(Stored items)
========================

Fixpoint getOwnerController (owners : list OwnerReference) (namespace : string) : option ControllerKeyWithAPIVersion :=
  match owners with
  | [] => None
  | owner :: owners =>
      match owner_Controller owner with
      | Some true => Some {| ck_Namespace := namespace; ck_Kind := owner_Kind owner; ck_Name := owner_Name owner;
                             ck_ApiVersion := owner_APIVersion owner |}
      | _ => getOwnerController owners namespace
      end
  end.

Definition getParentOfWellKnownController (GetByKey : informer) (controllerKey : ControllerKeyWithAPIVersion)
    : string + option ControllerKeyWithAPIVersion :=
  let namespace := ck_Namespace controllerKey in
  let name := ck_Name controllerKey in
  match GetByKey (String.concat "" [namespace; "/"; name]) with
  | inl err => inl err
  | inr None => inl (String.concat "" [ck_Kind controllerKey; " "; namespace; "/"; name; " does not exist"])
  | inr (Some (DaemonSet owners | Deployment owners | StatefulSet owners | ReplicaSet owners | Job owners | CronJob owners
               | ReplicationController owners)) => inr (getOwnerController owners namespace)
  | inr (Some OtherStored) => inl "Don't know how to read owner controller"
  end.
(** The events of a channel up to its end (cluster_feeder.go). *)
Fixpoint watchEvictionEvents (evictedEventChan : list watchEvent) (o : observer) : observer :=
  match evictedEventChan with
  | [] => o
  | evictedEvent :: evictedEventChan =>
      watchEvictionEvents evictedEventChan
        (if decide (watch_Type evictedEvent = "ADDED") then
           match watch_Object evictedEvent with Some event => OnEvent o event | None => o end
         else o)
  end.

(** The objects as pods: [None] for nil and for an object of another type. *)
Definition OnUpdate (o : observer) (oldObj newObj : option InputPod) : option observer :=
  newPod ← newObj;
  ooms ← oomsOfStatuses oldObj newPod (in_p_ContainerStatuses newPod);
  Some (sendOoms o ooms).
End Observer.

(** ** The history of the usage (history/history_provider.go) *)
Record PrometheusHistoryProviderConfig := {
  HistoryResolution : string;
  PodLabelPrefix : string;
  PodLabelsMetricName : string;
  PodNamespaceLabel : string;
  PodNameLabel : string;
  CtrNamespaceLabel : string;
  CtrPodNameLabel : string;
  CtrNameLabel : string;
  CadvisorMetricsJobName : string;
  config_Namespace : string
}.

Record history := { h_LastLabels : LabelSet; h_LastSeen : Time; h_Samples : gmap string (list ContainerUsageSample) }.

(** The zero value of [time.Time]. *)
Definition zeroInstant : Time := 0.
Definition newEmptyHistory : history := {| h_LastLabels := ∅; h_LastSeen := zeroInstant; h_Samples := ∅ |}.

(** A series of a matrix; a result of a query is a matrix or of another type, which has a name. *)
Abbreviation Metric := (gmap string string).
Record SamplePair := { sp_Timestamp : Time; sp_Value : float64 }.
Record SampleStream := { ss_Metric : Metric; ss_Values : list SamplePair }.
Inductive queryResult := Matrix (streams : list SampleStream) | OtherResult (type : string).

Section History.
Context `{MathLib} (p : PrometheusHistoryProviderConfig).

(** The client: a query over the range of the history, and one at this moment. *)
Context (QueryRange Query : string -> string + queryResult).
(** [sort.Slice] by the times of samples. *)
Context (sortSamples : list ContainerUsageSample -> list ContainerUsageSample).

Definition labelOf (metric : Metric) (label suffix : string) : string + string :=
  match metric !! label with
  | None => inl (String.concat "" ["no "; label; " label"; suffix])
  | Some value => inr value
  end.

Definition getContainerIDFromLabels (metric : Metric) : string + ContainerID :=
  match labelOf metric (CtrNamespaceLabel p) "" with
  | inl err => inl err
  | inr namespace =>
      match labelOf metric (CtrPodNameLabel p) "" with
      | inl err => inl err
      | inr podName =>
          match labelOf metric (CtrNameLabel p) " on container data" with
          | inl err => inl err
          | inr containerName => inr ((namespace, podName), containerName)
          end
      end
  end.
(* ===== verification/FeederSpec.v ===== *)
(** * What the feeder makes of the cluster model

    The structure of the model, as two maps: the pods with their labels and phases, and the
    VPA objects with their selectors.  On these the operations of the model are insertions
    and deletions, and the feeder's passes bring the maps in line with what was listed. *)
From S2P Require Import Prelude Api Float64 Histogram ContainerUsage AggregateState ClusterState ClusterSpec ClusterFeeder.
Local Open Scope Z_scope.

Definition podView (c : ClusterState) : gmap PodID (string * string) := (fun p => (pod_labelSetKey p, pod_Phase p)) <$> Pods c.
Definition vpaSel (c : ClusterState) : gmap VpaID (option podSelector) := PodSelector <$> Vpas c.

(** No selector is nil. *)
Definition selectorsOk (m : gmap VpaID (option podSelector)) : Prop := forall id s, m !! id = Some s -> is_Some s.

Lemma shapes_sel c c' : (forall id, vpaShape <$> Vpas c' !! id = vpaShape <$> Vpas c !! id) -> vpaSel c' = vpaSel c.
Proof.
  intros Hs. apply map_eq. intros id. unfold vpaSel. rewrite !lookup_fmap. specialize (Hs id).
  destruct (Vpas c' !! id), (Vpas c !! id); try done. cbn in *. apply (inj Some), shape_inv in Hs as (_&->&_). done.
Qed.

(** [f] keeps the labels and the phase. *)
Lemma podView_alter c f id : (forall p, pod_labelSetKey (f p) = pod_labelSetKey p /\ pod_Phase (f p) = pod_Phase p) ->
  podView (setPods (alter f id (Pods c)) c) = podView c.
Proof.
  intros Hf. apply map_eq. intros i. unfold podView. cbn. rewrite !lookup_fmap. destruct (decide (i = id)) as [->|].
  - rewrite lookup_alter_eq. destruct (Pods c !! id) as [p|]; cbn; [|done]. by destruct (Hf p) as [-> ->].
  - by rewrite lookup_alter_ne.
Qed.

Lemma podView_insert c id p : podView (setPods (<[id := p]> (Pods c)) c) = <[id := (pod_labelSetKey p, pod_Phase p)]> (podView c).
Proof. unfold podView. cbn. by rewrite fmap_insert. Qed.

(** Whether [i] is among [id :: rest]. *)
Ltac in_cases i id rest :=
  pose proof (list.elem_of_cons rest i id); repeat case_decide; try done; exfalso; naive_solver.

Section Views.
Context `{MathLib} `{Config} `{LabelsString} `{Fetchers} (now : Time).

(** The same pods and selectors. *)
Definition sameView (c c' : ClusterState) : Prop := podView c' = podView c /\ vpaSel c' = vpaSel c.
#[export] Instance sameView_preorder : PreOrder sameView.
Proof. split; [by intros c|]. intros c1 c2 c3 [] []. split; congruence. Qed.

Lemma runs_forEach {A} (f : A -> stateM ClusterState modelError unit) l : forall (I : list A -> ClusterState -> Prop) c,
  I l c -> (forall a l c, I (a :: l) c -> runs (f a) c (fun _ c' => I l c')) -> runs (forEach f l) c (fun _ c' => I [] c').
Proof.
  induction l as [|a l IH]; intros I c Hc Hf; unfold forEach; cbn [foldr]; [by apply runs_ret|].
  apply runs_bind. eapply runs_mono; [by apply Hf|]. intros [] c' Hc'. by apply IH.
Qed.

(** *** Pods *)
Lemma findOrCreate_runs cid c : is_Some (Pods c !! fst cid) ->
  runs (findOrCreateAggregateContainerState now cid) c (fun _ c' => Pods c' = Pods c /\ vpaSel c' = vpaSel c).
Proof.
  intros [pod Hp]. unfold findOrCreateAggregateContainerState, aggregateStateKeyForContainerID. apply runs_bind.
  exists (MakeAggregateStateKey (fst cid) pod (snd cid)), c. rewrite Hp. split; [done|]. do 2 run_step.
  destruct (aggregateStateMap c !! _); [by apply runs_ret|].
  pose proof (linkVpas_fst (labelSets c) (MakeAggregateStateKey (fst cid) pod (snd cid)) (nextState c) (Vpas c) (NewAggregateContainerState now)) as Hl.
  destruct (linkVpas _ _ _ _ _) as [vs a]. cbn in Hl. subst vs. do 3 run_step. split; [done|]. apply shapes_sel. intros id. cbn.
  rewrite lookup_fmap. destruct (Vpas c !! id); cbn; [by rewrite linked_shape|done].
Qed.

========================

» WHAT TO PRODUCE: Taking the entries above, print exactly the lines starting at the line with "induction l as" and ending at the line with "destruct (linkVpas _", both included.

» TASK RESULT:
  induction l as [|a l IH]; intros I c Hc Hf; unfold forEach; cbn [foldr]; [by apply runs_ret|].
  apply runs_bind. eapply runs_mono; [by apply Hf|]. intros [] c' Hc'. by apply IH.
Qed.

(** *** Pods *)
Lemma findOrCreate_runs cid c : is_Some (Pods c !! fst cid) ->
  runs (findOrCreateAggregateContainerState now cid) c (fun _ c' => Pods c' = Pods c /\ vpaSel c' = vpaSel c).
Proof.
  intros [pod Hp]. unfold findOrCreateAggregateContainerState, aggregateStateKeyForContainerID. apply runs_bind.
  exists (MakeAggregateStateKey (fst cid) pod (snd cid)), c. rewrite Hp. split; [done|]. do 2 run_step.
  destruct (aggregateStateMap c !! _); [by apply runs_ret|].
  pose proof (linkVpas_fst (labelSets c) (MakeAggregateStateKey (fst cid) pod (snd cid)) (nextState c) (Vpas c) (NewAggregateContainerState now)) as Hl.
  destruct (linkVpas _ _ _ _ _) as [vs a]. cbn in Hl. subst vs. do 3 run_step. split; [done|]. apply shapes_sel. intros id. cbn.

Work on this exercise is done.